12. Tunneling

Overview

SpecterInsight provides the ability to tunnel traffic from the C2 server through a deployed Specter’s C2 channel and out to a target. This is helpful for allowing direct TCP connections from ops workstation to the target network.

Lateral Movement using RDP over HTTPS Tunnel

Description

Tunneling can get really confusing, really fast. To help make things more clear, we’re going to walk through a concrete scenario.

In this situation, the Red Team operator needs to Remote Desktop from their Kali VM to a workstation in the target environment. They can’t do that directly over the internet because their’s a Firewall in the way and the target IP is in a private IP address space; however, the operator can tunnel traffic through a Specter in the target environment.

The diagram below illustrates how the operator would use SpecterInsight to move laterally to the ‘Target’ workstation. For this scenario, we are going to assume that there is already a Specter running on the 192.168.0.100 system that is calling back to the C2 server over HTTPS. The operator is going to configure a ‘Port Forward’ to tunnel traffic from listening port 5000 on the C2 server destined for 192.168.0.101 on port 3389. Once the port forward tunnel is configured, the operator uses XRDP from Kali to the C2 server on port 5000. The C2 server picks up the connection and tunnels the traffic over the HTTPS C2 channel down to the Specter. The deployed Specter then establishes a new TCP connection to 192.168.0.103 on port 3389 and proxies the RDP traffic it’s receiving from the C2 server. The operator on the Kali box then has remote interactive access to ‘192.168.0.101’ via the RDP tunnel.

Configure a Port Forward Tunnel

From the interactive session window, you can create port forward tunnels by clicking on the “Port Forward” button in the top, left-hand corner of the screen. This will bring up a window with parameters for creating the port forward.
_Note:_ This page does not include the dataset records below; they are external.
Definition select_startup (st : FederationState) (a : App) : App :=
  if bool_decide (selected_pane a = startup_pane st) then a
  else no_selection (a <| selected_pane := startup_pane st |> <| route_retry_after := ∅ |> <| message := None |>).
Definition reconcile_selection (m : Moment) (st : FederationState) (a : App) : App :=
  match restoring st (restore_pending a) with
  | Restored pane => a <| restore_pending := None |> <| selected_pane := Some pane |> <| selection_explicit := true |>
  | WaitForTarget => a
  | NothingToRestore =>
      let a := a <| restore_pending := None |> in
      match selected_pane a with
      | Some _ => a
      | None =>
          match following m st (followed_focus a) with
          | FollowTo pane =>
              let reported := message a in
              select_pane m pane (a <| followed_focus := None |> <| message := None |>) <| message := reported |>
          | StillWaiting => a
          | NothingToFollow => select_startup st (a <| followed_focus := None |>)
          end
      end
  end.

(** ** Subscriptions *)

Definition ROUTE_SCROLLBACK : N := 2000.
Definition desired_access (pane selected : PaneId) : TerminalAccess := if bool_decide (pane = selected) then Control else Observe.
Definition route_wanted (st : FederationState) (desired : gmap PaneId Rect) (selected pane : PaneId) (r : ActiveRoute) : bool :=
  match desired !! pane, targets st !! target_session pane with
  | Some inner, Some runtime =>
      bool_decide (rt_requested r = desired_access pane selected)
      && (rt_generation r =? connection_generation runtime)%N
      && (rt_rows r =? area_height inner)%N && (rt_columns r =? area_width inner)%N
  | _, _ => false
  end.
Definition desired_areas `{Ratatui} (st : FederationState) (selected : PaneId) (frame : Rect) : gmap PaneId Rect :=
  let '(_, _, terminal_area) := ui_areas frame in
  collect_map (omap (λ pa, let inner := block_inner pa.2 in
                           if (0 <? area_width inner)%N && (0 <? area_height inner)%N then Some (pa.1, inner) else None)
                 (visible_pane_areas st (Some selected) terminal_area)).
Definition fresh_route (selected pane : PaneId) (runtime : TargetRuntimeState) (inner : Rect) : ActiveRoute := {|
  rt_pane := pane; rt_requested := desired_access pane selected; rt_access := Observe;
  rt_generation := connection_generation runtime; rt_rows := area_height inner; rt_columns := area_width inner;
  rt_parser := parser_new (area_height inner) (area_width inner) ROUTE_SCROLLBACK; rt_last_sequence := None |}.
Definition unsubscribe (pane : PaneId) : App → App := send (UnsubscribePane pane).
Definition open_route (m : Moment) (st : FederationState) (selected : PaneId) (a : App) (pi : PaneId * Rect) : App :=
  let '(pane, inner) := pi in
  if bool_decide (is_Some (routes a !! pane))
     || match route_retry_after a !! pane with Some retry => (now m <? retry)%N | None => false end then a
  else
    match targets st !! target_session pane with
    | None => a
    | Some runtime =>
        send (SubscribePane pane (desired_access pane selected) (area_width inner) (area_height inner) Frames) a
        <| routes ::= <[pane := fresh_route selected pane runtime inner]> |>
    end.
(** [frame] is the terminal's area. *)
Definition ensure_routes `{Ratatui} (m : Moment) (st : FederationState) (frame : Rect) (a : App) : App :=
  match client a with
  | None => a
  | Some _ =>
      match selected_pane a with
      | None => foldl (λ a pane, unsubscribe pane a) a (keys (routes a)) <| routes := ∅ |>
      | Some selected =>
          let desired := desired_areas st selected frame in
          let kept := filter (λ pr, route_wanted st desired selected pr.1 pr.2 = true) (routes a) in
          let released := filter (λ pane, kept !! pane = None) (keys (routes a)) in
          let a := foldl (λ a pane, unsubscribe pane a) (a <| routes := kept |>) released in
          foldl (open_route m st selected) a (entries desired)
      end
  end.
(* ===== verification/TuiEvents.v ===== *)
(** What the daemon's messages do to the frontend: [handle_daemon_event] of
    [src/src/tui.rs], the uploads and the batches they settle, and the files it sends.

    The files of this machine are by path. *)

From S2P Require Import Prelude Text Net Model State Attention AgentMarks AgentCards Config Screen Operation Protocol Pairing FileSave Notifications TuiInput TuiLayout TuiSelection TuiActions TuiTargets TuiPaste TuiApp.

Section events.
Context `{VtModes} `{UnicodeTables} `{Sha256}.

(** ** Verified paths *)

Definition paste_verified_paths (m : Moment) (paths : list ustr) (feedback : ustr) (a : App) : App :=
  match selected_pane a with
  | None => say (u "no pane is selected for the uploaded path") a
  | Some selected =>
      match routes a !! selected with
      | None => say (u "terminal control route closed during media upload") a
      | Some route =>
          if negb (bool_decide (rt_access route = Control)) then say (u "read-only: the uploaded path was not pasted") a
          else
            match terminal_paste_payload (utf8 (quoted_paths paths)) (bracketed_paste (parser_screen (rt_parser route))) with
            | Err _ => say (u "the uploaded path could not be encoded for paste") a
            | Ok payload =>
                match client a with
                | None => a
                | Some _ => show_feedback m feedback (send (PaneInput selected payload) a)
                end
            end
      end
  end.

(** ** Uploads *)

(** Paths in the order of their positions, and what did not arrive. *)
Definition settled_batch (b : UploadBatch) : list ustr * option ustr :=
  let paths := values (ub_paths b) in
  (paths,
   match ub_failures b with
   | [] => None
   | failures =>
       Some (u "uploaded " ++ display_N (N.of_nat (length paths)) ++ u " of " ++ display_N (N.of_nat (ub_expected b)) ++ u "; "
             ++ display_N (N.of_nat (length failures)) ++ u " did not arrive: " ++ Net.join (u ", ") failures)
   end).
Definition settle_upload_batch (m : Moment) (batch : N) (a : App) : App :=
  match upload_batches a !! batch with
  | None => a
  | Some b =>
      if size (ub_paths b) + length (ub_failures b) <? ub_expected b then a
      else
        let a := a <| upload_batches ::= delete batch |> in
        let '(paths, report) := settled_batch b in
        let a := match paths with
                 | [] => a
                 | _ => paste_verified_paths m paths
                          (u "uploaded and verified " ++ display_N (N.of_nat (length paths)) ++ u " file(s); pasted remote paths") a
                 end in
        match report with Some report => say report a | None => a end
  end.
Definition batch_path (position : N) (path : ustr) (b : UploadBatch) : UploadBatch :=
  {| ub_expected := ub_expected b; ub_paths := <[position := path]> (ub_paths b); ub_failures := ub_failures b |}.
Definition batch_failure (failure : ustr) (b : UploadBatch) : UploadBatch :=
  {| ub_expected := ub_expected b; ub_paths := ub_paths b; ub_failures := ub_failures b ++ [failure] |}.

(** Whether the request was an upload. *)
Definition fail_upload (m : Moment) (request : N) (why : ustr) (a : App) : App * bool :=
  match pending_uploads a !! request with
  | None => (a, false)
  | Some pending =>
      let a := a <| pending_uploads ::= delete request |> in
      let failure := pu_described pending ++ u ": " ++ why in
      match pu_batch pending with
      | None => (say failure a, true)
      | Some (batch, _) => (settle_upload_batch m batch (a <| upload_batches ::= alter (batch_failure failure) batch |>), true)
      end
  end.
Definition upload_complete (m : Moment) (request : N) (path : ustr) (size_ : N) (a : App) : App :=
  match pending_uploads a !! request with
  | None => a
  | Some pending =>
      let a := a <| pending_uploads ::= delete request |> in
      match pu_batch pending with
      | Some (batch, position) => settle_upload_batch m batch (a <| upload_batches ::= alter (batch_path position path) batch |>)
      | None =>
          paste_verified_paths m [path]
            (u "uploaded and verified " ++ pu_described pending ++ u " " ++ display_N size_ ++ u " bytes; pasted remote path") a
      end
  end.

(** Sending files: the name and the length [inspect_local_file] found, or why a file
    cannot be sent. *)
Definition offer_file (selected : PaneId) (batch : N) (a : App) (file : N * (ustr * N)) : App :=
  let '(position, (name, length_)) := file in
  request (λ number, BeginUpload number selected (u "application/octet-stream") (Some name) length_)
    (λ number a, a <| pending_uploads ::= <[number := {| pu_described := name; pu_batch := Some (batch, position) |}]> |>) a.
Definition numbered {A} (l : list A) : list (N * A) := zip (N.of_nat <$> seq 0 (length l)) l.
Fixpoint inspected (files : list (ustr * result ustr (ustr * N))) : result ustr (list (ustr * N)) :=
  match files with
  | [] => Ok []
  | (path, Err error) :: _ => Err (path ++ u ": " ++ error)
  | (_, Ok found) :: files => match inspected files with Ok offered => Ok (found :: offered) | Err e => Err e end
  end.
Definition send_local_files (selected : PaneId) (files : list (ustr * result ustr (ustr * N))) (a : App) : App :=
  match inspected files with
  | Err error => say error a
  | Ok offered =>
      let batch := next_upload_batch a in
      let a := a <| next_upload_batch := u64_wrapping_add batch 1 |> in
      let total := foldr N.add 0%N offered.*2 in
      let described := match offered with
                       | [(name, _)] => name
                       | _ => display_N (N.of_nat (length offered)) ++ u " files"
                       end in
      let a := foldl (offer_file selected batch) a (numbered offered) in
      say (u "uploading " ++ described ++ u " " ++ display_N total ++ u " bytes" ++ ellipsis)
        (a <| upload_batches ::= <[batch := {| ub_expected := length offered; ub_paths := ∅; ub_failures := [] |}]> |>)
  end.
(** [inspect_local_file], from what the file system says of the path. *)
Definition inspect_local_file (name : option ustr) (metadata : option (bool * N)) (max_bytes : N) : result ustr (ustr * N) :=
  match name with
  | None => Err (u "that file has no name this can carry")
  | Some name =>
      match metadata with
      | None => Err (u "cannot be read")
      | Some (is_file, length_) =>
          if negb is_file then Err (u "is not a regular file")
          else if (max_bytes <? length_)%N
          then Err (u "is " ++ display_N length_ ++ u " bytes; the limit for a copied file is " ++ display_N max_bytes ++ u " bytes")
          else Ok (name, length_)
      end
  end.
(** ** Sequences and pastes *)

Definition has_modal_overlay (a : App) : bool :=
  bool_decide (is_Some (context_menu a)) || bool_decide (is_Some (close_confirmation a)) || bool_decide (is_Some (text_prompt a))
  || bool_decide (is_Some (command_palette a)) || bool_decide (is_Some (target_manager a))
  || bool_decide (is_Some (pairing_approval a)) || bool_decide (is_Some (pairing a)) || bool_decide (is_Some (agent_navigator a))
  || bool_decide (is_Some (attention_center a)).
(** Up and down. *)
Definition navigation_key (b : bytes) : option N :=
  if bool_decide (b = [27; 91; 65]%N) then Some 16%N else if bool_decide (b = [27; 91; 66]%N) then Some 14%N else None.
Definition navigates (a : App) : bool :=
  bool_decide (is_Some (command_palette a)) || bool_decide (is_Some (context_menu a)) || bool_decide (is_Some (target_manager a)).
Definition decoded_bytes (k : Machine) (m : Moment) (st : FederationState) (b : bytes) (a : App) : option (App * bool) :=
  match (if navigates a then navigation_key b else None) with
  | Some key => handle_input k m st key a
  | None =>
      if (1 <? length b) && bool_decide (mode a = ModeTerminal) && negb (has_modal_overlay a)
      then going (forward_pane_bytes st b a)
      else handle_bytes k m st b a
  end.
Definition paste_blocked (a : App) : bool :=
  negb (bool_decide (mode a = ModeTerminal)) || bool_decide (is_Some (target_manager a)) || bool_decide (is_Some (agent_navigator a))
  || bool_decide (is_Some (pairing a)) || bool_decide (is_Some (attention_center a)) || bool_decide (is_Some (command_palette a))
  || bool_decide (is_Some (context_menu a)) || bool_decide (is_Some (text_prompt a)) || bool_decide (is_Some (close_confirmation a)).
Definition decoded_paste (k : Machine) (m : Moment) (st : FederationState) (b : bytes) (a : App) : App :=
  if paste_blocked a then say (u "close the active Super-Herdr dialog before pasting") a
  else
    match from_utf8 b with
    | None => say (u "terminal paste was not valid UTF-8; paste not sent") a
    | Some text =>
        match dropped_files (home k) (is_file k) text with
        | [] =>
            paste_text_into_selected m st text
              (u "pasted " ++ display_N (N.of_nat (length text)) ++ u " characters from terminal clipboard") a
        | files =>
            let '(a, destination) := upload_destination st a in
            match destination with
            | Err message => say message a
            | Ok pane =>
                match client a with
                | Some _ => send_paths k pane files a
                | None => say (u "file routing is unavailable") a
                end
            end
        end
    end.
Definition paste_too_large (a : App) : App := say (u "terminal paste exceeded the 1 MiB limit; paste not sent") a.
End keys.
There are several parameters:

  • Session: The session id for the current Specter. This is autopopulated and cannot be changed.
  • Local Port: The port to listen on the C2 server for incoming connections. Connections to this port will initiate a new tunnel to the target.
  • Target: The IP address or hostname of the system you are trying to port forward to.
  • Target Port: The port on the target the tunnel will connect to.

Display all Active Port Forward Tunnels

All active tunnels are displayed in the “Tunnels” tab of the Session Info panel in the top, right-hand corner of the screen.

Change the Callback Interval

The callback interval will need to be pretty short for a period of time so that the tunneling connection can be tasked to the implant. Once the tunnel is established, the callback interval can be restored without interrupting the tunnel.

Connect via RDP

With the tunnel tasked and configured, the operator can now connect to the listening port on the C2 server from their operator box. In this case, my server was running on my operator box, so I just connected to localhost on port 5000. This triggers a task to the implant to establish the tunnel.

The target system will prompt for credentials. This may result in a new tunnel being established, but that is how RDP works.

SpecterInsight now completes the tunnel and brokers the connection between the RDP client and the target system over the implant’s C2 channel.